Not everything was happiness and rainbows; the internet is a dangerous place, after all. Any framework that accepts POST request also needs to be able to protect against Cross-Site Request Forgery (CSRF), which required a lot more research than I had expected. I implemented a naïve version when building the first version of Spiderweb, only to have a coworker point out that my implementation was essentially a complete failure at what it was supposed to do.

Hilarious.

Implementing it properly involved first adding in database support so that I could build the session middleware, then finally re-implementing CSRF correctly. For database support, I ended up going with peewee, a Python-based Object Relational Mapper (ORM) for interacting with different common databases like SQLite and Postgres.

The Best ORM

The best ORM, by far, is actually the one built into Django. Called simply “the Django ORM”, this system of interacting with databases is incredibly solid, flexible, and takes the idea of “if you can’t model your query with it, there’s a bug” to extremes.

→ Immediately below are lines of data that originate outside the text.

(** [x || d], at the three types it is used at. *)
Definition or_number (x : option number) (d : number) : number :=
  match x with
  | Some v => if truthy_number v then v else d
  | None => d
  end.

Definition or_string (x : option string) (d : string) : string :=
  match x with
  | Some s => if truthy_string s then s else d
  | None => d
  end.

Definition or_array {A : Type} (x : option (list A)) (d : list A) : list A :=
  match x with
  | Some l => l
  | None => d
  end.

(** Conversion to a string, as done by a template literal and by a
    property key. *)
Definition ToString (x : option string) : string :=
  match x with
  | Some s => s
  | None => "undefined"
  end.

(** [s.includes(sub)]. *)
Fixpoint includes (s sub : string) : bool :=
  if String.prefix sub s then true
  else match s with
       | EmptyString => false
       | String _ s' => includes s' sub
       end.

(** Lower case of the ASCII letters; the other bytes are kept. *)
Definition lower (c : ascii) : ascii :=
  let n := nat_of_ascii c in
  if (65 <=? n)%nat && (n <=? 90)%nat then ascii_of_nat (n + 32) else c.

Fixpoint lowercase (s : string) : string :=
  match s with
  | EmptyString => EmptyString
  | String c s' => String (lower c) (lowercase s')
  end.

(** [xs[i]] for an integer index: [undefined] out of range. *)
Definition index {A : Type} (xs : list A) (i : Z) : option A :=
  if (i <? 0)%Z then None else nth_error xs (Z.to_nat i).

(** A thrown value. *)
Record Error := { message : string }.

Inductive Result (A : Type) : Type :=
| Ok (a : A)
| Throw (e : Error).
Arguments Ok {A} a.
Arguments Throw {A} e.

Inductive ConsoleEntry :=
| console_warn (msg : string)
| console_error (msg : string) (err : Error).

End Js.

Export Js.

(* ================================================================= *)
(** ** The Firestore client, as far as the code uses it *)

Module Firestore.

(** An element of [querySnapshot.docs]. *)
Record QueryDocumentSnapshot (D : Type) := {
  doc_id : string;
  doc_data : D
}.
Arguments doc_id {D} _.
Arguments doc_data {D} _.

(** What [getDoc] resolves to; only [id] and [exists()] are read. *)
Record DocumentSnapshot := {
  snap_id : string;
  snap_exists : bool
}.

Inductive OrderByDirection := asc | desc.

Inductive QueryConstraint :=
| where_ (field op value : string)
| orderBy (field : string) (direction : OrderByDirection)
| startAfter (snapshot : DocumentSnapshot)
| limit (n : Z).

(** A request sent to the database. *)
Inductive Request :=
| GetDocs (collection : string) (constraints : list QueryConstraint)
| GetDoc (collection : string) (id : string).

End Firestore.

Export Firestore.

(* ================================================================= *)
(** ** Documents and display models *)

(** A document of the [parties] collection, with the fields
  [processPartiesData] reads. *)
Module PartyDoc.
Record t := {
  name : option string;
  supportCount : option number;
  oppositionCount : option number;
  memberCount : option number;
  majorPolicies : option (list string);
  overview : option string
}.
End PartyDoc.

(** The [Party] display model: the object literal [processPartiesData]
  builds ([name] is whatever the document holds, possibly
  [undefined]). *)
Module Party.
Record t := {
  id : string;
  name : option string;
  color : string;
  supportRate : Z;
  opposeRate : Z;
  totalVotes : number;
  members : number;
  keyPolicies : list string;
  description : string;
  image : string
}.
End Party.

(** A document of the [policy] collection, with the fields
  [convertToPolicyObject] reads. *)
Module PolicyDoc.
Record PoliticalParty := {
  PartyName : option string;
  Claims : option string
}.

Record t := {
  Title : option string;
  Description : option string;
  AffectedFields : option (list string);
  Status : option string;
  ProposedDate : option string;
  SupportRate : option number;
  NonSupportRate : option number;
  totalCommentCount : option number;
  KeyPoints : option (list string);
  EconomicImpact : option string;
  LifeImpact : option string;
  PoliticalParties : option (list PoliticalParty)
}.
End PolicyDoc.

(* ================================================================= *)
(** ** The host and the world *)

Module Runtime.

(** What the host answers.  The database oracles take the number of
    requests made before, so that the collections may change between
    two requests; [Math_random] takes the number of earlier draws. *)
Record Host := {
  encodeURIComponent : string -> Result string;
  toLowerCase : string -> string;
  trim : string -> string;
  Math_random : nat -> number;
  parties_getDocs :
    nat -> Result (list (QueryDocumentSnapshot PartyDoc.t));
  policy_getDocs :
    nat -> list QueryConstraint ->
    Result (list (QueryDocumentSnapshot PolicyDoc.t));
  policy_getDoc : nat -> string -> Result DocumentSnapshot
}.

(** The mutable state: the module variable [cachedParties] of
    dataUtils, the console, the database requests made so far and the
    number of random draws. *)
Record World := {
  cachedParties : option (list Party.t);
  console : list ConsoleEntry;
  requests : list Request;
  draws : nat
}.

Definition initial : World :=
  {| cachedParties := None; console := []; requests := []; draws := 0 |}.

(** [w'] differs from [w] in its console at most. *)
Definition console_only (w w' : World) : Prop :=
  cachedParties w' = cachedParties w
  /\ requests w' = requests w
  /\ draws w' = draws w.

(** Computations: a world in, a result or a thrown error and a world
    out.  What was done before a throw stays done. *)
Definition M (A : Type) : Type := World -> Result A * World.

Definition ret {A : Type} (a : A) : M A := fun w => (Ok a, w).

Definition throw {A : Type} (e : Error) : M A := fun w => (Throw e, w).

Definition bind {A B : Type} (m : M A) (k : A -> M B) : M B :=
  fun w =>
    match m w with
    | (Ok a, w') => k a w'
    | (Throw e, w') => (Throw e, w')
    end.

(** [try { m } catch (e) { handler e }]. *)
Definition try_catch {A : Type} (m : M A) (handler : Error -> M A) : M A :=
  fun w =>
    match m w with
    | (Ok a, w') => (Ok a, w')
    | (Throw e, w') => handler e w'
    end.

Definition lift {A : Type} (r : Result A) : M A := fun w => (r, w).

Definition log (entry : ConsoleEntry) : M unit :=
  fun w =>
    (Ok tt,
     {| cachedParties := cachedParties w;
        console := console w ++ [entry];
        requests := requests w;
        draws := draws w |}).

Definition get_cachedParties : M (option (list Party.t)) :=
  fun w => (Ok (cachedParties w), w).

However, the ORM is built into Django in such a way that it cannot be easily extricated. It is technically possible to run the ORM as a standalone project, but it would require downloading the entirety of the Django web framework while using Spiderweb, which definitely enters the territory of “…but why?”.

After rebuilding CSRF protection the proper way, I moved on to another security feature that is often an afterthought for other systems (until it’s suddenly very much needed): Cross-Origin Resource Sharing (CORS), a vital part of keeping users safe while allowing for larger and more distributed projects. Though it had been my plan from the beginning to implement everything myself and put my own spin on things, I admitted defeat here; the consequences of having a poor implementation here were too high. I turned to django-cors-headers, a project started in 2013 that has been a trusted staple of many production jobs that I’ve worked on over the years.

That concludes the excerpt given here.